Segment Start: Given records

(* ===== verification/BioSpec.v ===== *)
(** * The buffer cache as a store of blocks

    [cache_ok s H P] is the invariant of the cache while the running process
    holds the buffers [H] and the log has pinned the blocks [P].  [blk s b] is
    what block [b] logically holds: its cached copy if it is cached, else the
    disk's.  Getting and releasing buffers does not change it. *)

From S2P Require Import Prelude Block Sleeplock Bio BioList.

(** A buffer of the cache, [h] saying whether it is held. *)
Record buf_ok (d : gmap Z block) (m : Z) (h : bool) (P : list Z) (x : buf) : Prop := {
  bo_valid : dev x = ROOTDEV -> valid x = true;
  bo_ref : refcnt x = Z.b2z h + Z.b2z (bool_decide (dev x = ROOTDEV /\ blockno x ∈ P));
  bo_lock : if h then sl_locked (lock x) = 1 /\ sl_pid (lock x) = m else sl_locked (lock x) = 0;
  bo_held : h = true -> dev x = ROOTDEV;
  bo_clean : dev x = ROOTDEV -> h = false -> blockno x ∉ P -> data x = disk_block d (blockno x);
}.

Definition in_cache (s : bstate) (i : nat) (b : Z) : Prop :=
  (i < NBUF)%nat /\ dev (buf_at i s) = ROOTDEV /\ blockno (buf_at i s) = b.

Record cache_ok (s : bstate) (H : list nat) (P : list Z) : Prop := {
  co_len : length (bufs s) = S NBUF;
  co_lru : exists L, lru s L /\ length L = NBUF;
  co_unique : forall i j b, in_cache s i b -> in_cache s j b -> i = j;
  co_buf : forall i, (i < NBUF)%nat -> buf_ok (disk s) (me s) (bool_decide (i ∈ H)) P (buf_at i s);
  co_held : NoDup H /\ forall i, i ∈ H -> (i < NBUF)%nat;
  co_pin : NoDup P /\ forall b, b ∈ P -> exists i, in_cache s i b;
}.

Definition blk (s : bstate) (b : Z) : block :=
  match find (caches s ROOTDEV b) (seq 0 NBUF) with
  | Some i => data (buf_at i s)
  | None => disk_block (disk s) b
  end.

(** ** Finding *)

Lemma caches_spec s b i : caches s ROOTDEV b i = true <-> dev (buf_at i s) = ROOTDEV /\ blockno (buf_at i s) = b.
Proof. unfold caches. by rewrite andb_true_iff, !Z.eqb_eq. Qed.

Lemma lru_all s L : lru s L -> length L = NBUF -> forall i, i ∈ L <-> (i < NBUF)%nat.
Proof.
  intros (_ & Hnd & Hf) Hl i. split.
  - intros Hi. apply (proj1 (list.Forall_forall _ _) Hf i Hi).
  - intros Hi. apply list_elem_of_In.
    apply (NoDup_length_incl (l := L) (l' := seq 0 NBUF)).
    + by apply NoDup_ListNoDup.
    + rewrite length_seq. lia.
    + intros j Hj%list_elem_of_In. apply in_seq. pose proof (proj1 (list.Forall_forall _ _) Hf j Hj). cbn in *. lia.
    + apply in_seq. lia.
Qed.

(** A search over all the buffers, in any order. *)
Lemma find_cached s H P b L :
  cache_ok s H P -> (forall i, i ∈ L <-> (i < NBUF)%nat) ->
  match find (caches s ROOTDEV b) L with
  | Some i => in_cache s i b
  | None => forall i, ~ in_cache s i b
  end.
Proof.
  intros Hok HL. destruct (find _ L) as [i|] eqn:E.
  - apply find_some in E as [Hi E%caches_spec]. split; [by apply HL, list_elem_of_In|done].
  - intros i (Hi & Hd & Hb). apply HL, list_elem_of_In in Hi.
    pose proof (find_none _ _ E i Hi) as F. rewrite (proj2 (caches_spec s b i)) in F; done.
Qed.

Lemma seq_all i : i ∈ seq 0 NBUF <-> (i < NBUF)%nat.
Proof. rewrite list_elem_of_In, in_seq. lia. Qed.

Lemma blk_cached s H P i b : cache_ok s H P -> in_cache s i b -> blk s b = data (buf_at i s).
Proof.
  intros Hok Hi. unfold blk. pose proof (find_cached s H P b _ Hok seq_all) as F.
  destruct (find _ _) as [j|]; [|by destruct (F i)]. by rewrite (co_unique _ _ _ Hok i j b).
Qed.

Lemma blk_uncached s H P b : cache_ok s H P -> (forall i, ~ in_cache s i b) -> blk s b = disk_block (disk s) b.
Proof.
  intros Hok Hno. unfold blk. pose proof (find_cached s H P b _ Hok seq_all) as F.
  destruct (find _ _) as [j|]; [|done]. by destruct (Hno j).
Qed.

Lemma cached_dec s b : (exists i, in_cache s i b) \/ (forall i, ~ in_cache s i b).
Proof.
  destruct (find (caches s ROOTDEV b) (seq 0 NBUF)) as [i|] eqn:E.
  - left. exists i. apply find_some in E as [Hi E%caches_spec]. split; [by apply seq_all, list_elem_of_In|done].
  - right. intros i (Hi & Hd & Hb). apply seq_all, list_elem_of_In in Hi.
    pose proof (find_none _ _ E i Hi) as F. rewrite (proj2 (caches_spec s b i)) in F; done.
Qed.

(** A block that is neither held nor pinned is on the disk as it is in the cache. *)
Lemma blk_clean s H P b :
  cache_ok s H P -> b ∉ P -> (forall i, i ∈ H -> blockno (buf_at i s) <> b) -> blk s b = disk_block (disk s) b.
Proof.
  intros Hok HP HH. destruct (cached_dec s b) as [[i Hi]|Hno]; [|by apply (blk_uncached _ H P)].
  rewrite (blk_cached s H P i b Hok Hi). destruct Hi as (Hi & Hd & <-).
  apply (co_buf _ _ _ Hok i Hi); [done| |done]. apply bool_decide_eq_false. intros Hin. by apply (HH i Hin).
Qed.

(** Fewer buffers held and pinned than there are: one is unused. *)
Lemma exists_unused s H P :
  cache_ok s H P -> (length H + length P < NBUF)%nat -> exists i, (i < NBUF)%nat /\ refcnt (buf_at i s) = 0.
Proof.
  intros Hok Hlt. destruct (find (unused s) (seq 0 NBUF)) as [i|] eqn:E.
  { apply find_some in E as [Hi E%Z.eqb_eq]. exists i. split; [by apply seq_all, list_elem_of_In|done]. }
  set (f := fun b => default 0%nat (find (caches s ROOTDEV b) (seq 0 NBUF))).
  assert (Hle : (length (seq 0 NBUF) <= length (H ++ map f P))%nat).
  { apply NoDup_incl_length; [apply seq_NoDup|]. intros i Hi. pose proof (find_none _ _ E i Hi) as Hu.
    unfold unused in Hu. apply Z.eqb_neq in Hu. apply list_elem_of_In, seq_all in Hi. apply in_or_app.
    pose proof (bo_ref _ _ _ _ _ (co_buf _ _ _ Hok i Hi)) as Hr.
    destruct (bool_decide_reflect (i ∈ H)) as [Hin|Hin]; [left; by apply list_elem_of_In|right].
    destruct (bool_decide_reflect (dev (buf_at i s) = ROOTDEV /\ blockno (buf_at i s) ∈ P)) as [[Hd Hp]|]; [|cbn in Hr; lia].
    apply in_map_iff. exists (blockno (buf_at i s)). split; [|by apply list_elem_of_In].
    unfold f. pose proof (find_cached s H P (blockno (buf_at i s)) _ Hok seq_all) as F.
    destruct (find (caches s ROOTDEV _) _) as [j|]; [|by destruct (F i)]. cbn. by apply (co_unique _ _ _ Hok j i (blockno (buf_at i s))). }
  rewrite length_seq, length_app, length_map in Hle. lia.
Qed.
(* ===== verification/BioProps.v ===== *)
(** * The buffer cache: theorems

    The cache refines a store of blocks: [store] is what its client sees, the
    logical and the durable content of every block and the buffers the client
    has open; [next_store] is what an operation does to it. *)

From S2P Require Import Prelude Block Sleeplock Bio BioList BioSpec.

(** ** The store a client sees *)

Record store := Store {
  view : Z -> block;
  durable : Z -> block;
  opened : list (nat * Z);
}.

(** The client's operations: get a block, change a buffer it has, write it to
    the disk, release it. *)
Inductive cache_op :=
| GetBlock (b : Z)
| Change (i : nat) (d : block)
| WriteBack (i : nat)
| Drop (i : nat).

Definition cache_step (o : cache_op) : M bstate nat :=
  match o with
  | GetBlock b => bread ROOTDEV b
  | Change i d => modify (set_buf i (with_data d));; mret i
  | WriteBack i => bwrite i;; mret i
  | Drop i => brelse i;; mret i
  end.

(** A client asks for a block it does not hold while it has fewer buffers than
    there are, uses the buffers it has, and writes changed ones back before it
    releases them. *)
Definition allowed (a : store) (o : cache_op) : Prop :=
  match o with
  | GetBlock b => (b ∉ (opened a).*2) /\ (length (opened a) < NBUF)%nat
  | Change i _ | WriteBack i => i ∈ (opened a).*1
  | Drop i => exists b, (i, b) ∈ opened a /\ view a b = durable a b
  end.

(** The store after an operation that returned [r]. *)
Definition next_store (o : cache_op) (r : nat) (a a' : store) : Prop :=
  match o with
  | GetBlock b =>
      (r ∉ (opened a).*1) /\ opened a' = (r, b) :: opened a /\
      (forall b', view a' b' = view a b') /\ (forall b', durable a' b' = durable a b')
  | Change i d => exists b, (i, b) ∈ opened a /\ opened a' = opened a /\
      (forall b', view a' b' = if decide (b' = b) then d else view a b') /\ (forall b', durable a' b' = durable a b')
  | WriteBack i => exists b, (i, b) ∈ opened a /\ opened a' = opened a /\
      (forall b', view a' b' = view a b') /\
      (forall b', durable a' b' = if decide (b' = b) then view a b else durable a b')
  | Drop i => exists b, opened a ≡ₚ (i, b) :: opened a' /\
      (forall b', view a' b' = view a b') /\ (forall b', durable a' b' = durable a b')
  end.

(** The cache [s] shows the client [a]. *)
Record shows (s : bstate) (a : store) : Prop := {
  sh_ok : cache_ok s (opened a).*1 [];
  sh_view : forall b, view a b = blk s b;
  sh_durable : forall b, durable a b = disk_block (disk s) b;
  sh_opened : forall i b, (i, b) ∈ opened a -> in_cache s i b;
  sh_data : forall i b, (i, b) ∈ opened a -> data (buf_at i s) = view a b;
}.

Lemma shows_intro s o :
  cache_ok s o.*1 [] -> (forall i b, (i, b) ∈ o -> in_cache s i b) ->
  shows s (Store (blk s) (disk_block (disk s)) o).
Proof.
  intros Hok Ho. split; cbn; try done. intros i b Hin. symmetry. apply (blk_cached s _ [] i b Hok). by apply Ho.
Qed.

Lemma elem_fst {A B} (x : A) (y : B) l : (x, y) ∈ l -> x ∈ l.*1.
Proof. intros H. apply list_elem_of_fmap. by exists (x, y). Qed.

Lemma elem_fst_inv {A B} (x : A) (l : list (A * B)) : x ∈ l.*1 -> exists y, (x, y) ∈ l.
Proof. intros ([x' y] & -> & H)%list_elem_of_fmap. by exists y. Qed.

Lemma get_step s a b :
  shows s a -> allowed a (GetBlock b) ->
  exists r s' a', cache_step (GetBlock b) s = Done r s' /\ next_store (GetBlock b) r a a' /\ shows s' a'.
Proof.
  intros [Hok Hv Hd Ho _] [Hb Hlen]. cbn [cache_step].
  destruct (bread_spec s (opened a).*1 [] b Hok) as (i & s' & E & Hg).
  - intros j (b' & Hj)%elem_fst_inv Hjb. pose proof (Ho j b' Hj) as (_ & _ & E'). apply Hb.
    apply list_elem_of_fmap. exists (j, b'). split; [|done]. cbn. congruence.
  - left. rewrite length_fmap, Nat.add_0_r. done.
  - exists i, s', (Store (blk s') (disk_block (disk s')) ((i, b) :: opened a)). split; [done|].
    destruct Hg as [G1 G2 G3 G4 _ _ G7]. split.
    + cbn [next_store opened view durable]. split; [|split; [done|split]].
      * destruct (co_held _ _ _ G1) as [Hnd _]. by apply list.NoDup_cons in Hnd as [? _].
      * intros b'. by rewrite Hv, G3.
      * intros b'. by rewrite Hd, G4.
    + apply shows_intro; [done|]. intros j b' [[= -> ->]|Hj]%elem_of_cons; [done|].
      unfold in_cache. rewrite G7 by (by apply (elem_fst j b')). by apply Ho.
Qed.

Lemma change_step s a i d :
  shows s a -> allowed a (Change i d) ->
  exists r s' a', cache_step (Change i d) s = Done r s' /\ next_store (Change i d) r a a' /\ shows s' a'.
Proof.
  intros [Hok Hv Hd Ho _] Hi. pose proof Hi as (b & Hib)%elem_fst_inv. cbn [cache_step]. rewrite bind_modify.
  exists i, (set_buf i (with_data d) s), (Store (blk (set_buf i (with_data d) s)) (disk_block (disk s)) (opened a)).
  split; [done|]. split.
  - exists b. split_and!; try done. intros b'. cbn [view]. rewrite Hv.
    apply (set_data_blk s (opened a).*1 [] i d b); [done|by apply Ho|done].
  - apply (shows_intro (set_buf i (with_data d) s)); [by apply set_data_ok|].
    intros j b' Hj. apply in_cache_set_same; [done|done|]. by apply Ho.
Qed.

Lemma write_step s a i :
  shows s a -> allowed a (WriteBack i) ->
  exists r s' a', cache_step (WriteBack i) s = Done r s' /\ next_store (WriteBack i) r a a' /\ shows s' a'.
Proof.
  intros [Hok Hv Hd Ho _] Hi. pose proof Hi as (b & Hib)%elem_fst_inv. cbn [cache_step].
  destruct (bwrite_spec s (opened a).*1 [] i b Hok Hi (Ho i b Hib)) as (E & Hok' & Hblk). mstep E.
  exists i, (put_disk b (blk s b) s), (Store (blk (put_disk b (blk s b) s)) (disk_block (disk (put_disk b (blk s b) s))) (opened a)).
  split; [done|]. split.
  - exists b. split_and!; try done.
    + intros b'. cbn [view]. by rewrite Hblk, Hv.
    + intros b'. cbn [durable put_disk disk]. unfold disk_block. case_decide as Eb.
      * subst b'. by rewrite lookup_insert_eq, Hv.
      * rewrite lookup_insert_ne by done. by rewrite Hd.
  - apply (shows_intro (put_disk b (blk s b) s)); [done|]. exact Ho.
Qed.

Lemma drop_step s a i :
  shows s a -> allowed a (Drop i) ->
  exists r s' a', cache_step (Drop i) s = Done r s' /\ next_store (Drop i) r a a' /\ shows s' a'.
Proof.
  intros [Hok Hv Hd Ho _] (b & Hib & Hclean). pose proof Hib as (o1 & o2 & Eo)%list_elem_of_split.
  assert (Hperm : opened a ≡ₚ (i, b) :: o1 ++ o2) by (rewrite Eo; symmetry; apply Permutation_middle).
  assert (Hp1 : (opened a).*1 ≡ₚ i :: (o1 ++ o2).*1) by (by rewrite Hperm).
  apply (cache_ok_perm s _ [] _ [] Hp1 (reflexivity _)) in Hok.
  destruct (brelse_spec s ((o1 ++ o2).*1) [] i b Hok) as (s' & E & [R1 R2 R3 _ _ R6]);
    [by apply Ho|right; by rewrite <-Hv, <-Hd|].
  cbn [cache_step]. mstep E. exists i, s', (Store (blk s') (disk_block (disk s')) (o1 ++ o2)). split; [done|]. split.
  - exists b. split; [done|]. split; intros b'; cbn [view durable]; [by rewrite R2, Hv|by rewrite R3, Hd].
  - apply shows_intro; [done|]. intros j b' Hj.
    assert (j <> i) as Hne.
    { intros ->. destruct (co_held _ _ _ Hok) as [Hnd _]. apply list.NoDup_cons in Hnd as [Hnin _].
      apply Hnin. by apply (elem_fst i b'). }
    destruct (core_eq _ _ (R6 j Hne)) as (_ & E2 & E3 & _). unfold in_cache. rewrite E2, E3. apply Ho.
    rewrite Hperm. by right.
Qed.

(** ** Theorems *)

(** C6: the buffer cache refines a store of blocks.  After [binit] it shows the
    content of the disk; every operation a client may do returns, without panic
    or wait, and does to the cache what it does to the store: [bread] returns a
    buffer with the block's logical content whatever has been recycled since,
    [bwrite] makes exactly that content durable, [brelse] changes nothing. *)
Theorem cache_refines_store :
  (forall d pid, exists s, binit (boot d pid) = Done tt s /\ shows s (Store (disk_block d) (disk_block d) [])) /\
  (forall s a o, shows s a -> allowed a o ->
     exists r s' a', cache_step o s = Done r s' /\ next_store o r a a' /\ shows s' a').
Proof.
  split.
  - intros d pid. destruct (binit_spec d pid) as (s & E & Hok & Hd & _ & _ & Hblk & _). exists s. split; [exact E|].
    clear E. split; cbn [opened view durable].
    + exact Hok.
    + intros b. by rewrite Hblk.
    + intros b. by rewrite Hd.
    + by intros i b Hi%not_elem_of_nil.
    + by intros i b Hi%not_elem_of_nil.
  - intros s a [b|i d|i|i] Hs Ha; [by apply get_step|by apply change_step|by apply write_step|by apply drop_step].
Qed.

Lemma find_rev_split {A} (f : A -> bool) L i :
  find f (rev L) = Some i -> exists L1 L2, L = L1 ++ i :: L2 /\ f i = true /\ Forall (fun j => f j = false) L2.
Proof.
  induction L as [|x L IH] using rev_ind; [done|]. rewrite rev_app_distr. cbn [rev app find].
  destruct (f x) eqn:Ex.
  - intros [= <-]. by exists L, [].
  - intros (L1 & L2 & -> & Hi & HF)%IH. exists L1, (L2 ++ [x]). rewrite <-app_assoc. split; [done|]. split; [done|].
    apply Forall_app. split; [done|]. by apply Forall_singleton.
Qed.

(** Replacement is least recently used.  For a block that is not cached,
    [bread] takes the unused buffer that comes last in the list and panics when
    every buffer is in use; the list changes only when [brelse] finds that
    nobody else uses the buffer, which then comes first. *)
Theorem cache_replacement s H P b L :
  cache_ok s H P -> not_held s H b -> (forall i, ~ in_cache s i b) -> lru s L -> length L = NBUF ->
  match bread ROOTDEV b s with
  | Done i s' => lru s' L /\ exists L1 L2, L = L1 ++ i :: L2 /\ refcnt (buf_at i s) = 0 /\
      Forall (fun j => refcnt (buf_at j s) <> 0) L2
  | Panic msg => msg = "bget: no buffers"%string /\ Forall (fun j => refcnt (buf_at j s) <> 0) L
  | Hang => False
  end /\
  forall i b', H = i :: tail H -> in_cache s i b' -> b' ∈ P \/ blk s b' = disk_block (disk s) b' ->
    exists s', brelse i s = Done tt s' /\ lru s' (if decide (b' ∈ P) then L else to_front i L).
Proof.
  intros Hok Hn Hno HL HLl. split.
  - destruct (find (unused s) (rev L)) as [i|] eqn:Hfind.
    + destruct (bread_miss s H P b L i Hok Hn Hno HL HLl Hfind) as (l & E & _). rewrite E. split.
      * unfold recycle. by apply lru_set_buf.
      * destruct (find_rev_split _ _ _ Hfind) as (L1 & L2 & EL & Hu & HF). exists L1, L2. split; [done|].
        split; [by apply Z.eqb_eq|]. apply list.Forall_forall. intros j Hj.
        apply Z.eqb_neq. exact (proj1 (list.Forall_forall _ _) HF j Hj).
    + unfold bread, bget. rewrite bind_assoc, bind_gets, bind_assoc. mstep (bget_cached_spec s L ROOTDEV b HL).
      pose proof (find_cached s H P b L Hok (lru_all s L HL HLl)) as F.
      destruct (find (caches s ROOTDEV b) L) as [j|]; [by destruct (Hno j)|].
      rewrite bind_assoc. mstep (bget_unused_spec s L HL). rewrite Hfind.
      split; [done|]. apply list.Forall_forall. intros j Hj. apply Z.eqb_neq.
      apply (find_none _ _ Hfind). rewrite <-in_rev. by apply list_elem_of_In.
  - intros i b' EH Hc Hclean. rewrite EH in Hok.
    destruct (brelse_lru s (tail H) P i b' L Hok Hc Hclean HL HLl) as (s' & E & _ & HL'). by exists s'.
Qed.

Lemma cache_replacement_witness :
  exists s L, lru s L /\ match bread ROOTDEV 7 s with Done i s' => lru s' L | _ => False end.
Proof.
  destruct (binit_spec ∅ 1) as (s & E & Hok & _ & _ & _ & _ & Hno). clear E.
  destruct (co_lru _ _ _ Hok) as (L & HL & HLl).
  assert (Hn : not_held s [] 7) by (intros i Hi; by apply not_elem_of_nil in Hi).
  destruct (cache_replacement s [] [] 7 L Hok Hn (fun i => Hno i 7) HL HLl) as [H _].
  exists s, L. split; [exact HL|].
  destruct (bread_spec s [] [] 7 Hok Hn) as (i & s' & E & _); [left; apply Nat.lt_0_succ|].
  rewrite E in H |- *. apply H.
Defined.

Segment End: Given records

#### What to do
Starting at the line above that contains "- destruct (find", write out each line exactly until the line that contains "split; [by apply Z.eqb_eq|]." has been written, and stop there.

#### Result of the exercise
  - destruct (find (unused s) (rev L)) as [i|] eqn:Hfind.
    + destruct (bread_miss s H P b L i Hok Hn Hno HL HLl Hfind) as (l & E & _). rewrite E. split.
      * unfold recycle. by apply lru_set_buf.
      * destruct (find_rev_split _ _ _ Hfind) as (L1 & L2 & EL & Hu & HF). exists L1, L2. split; [done|].
        split; [by apply Z.eqb_eq|]. apply list.Forall_forall. intros j Hj.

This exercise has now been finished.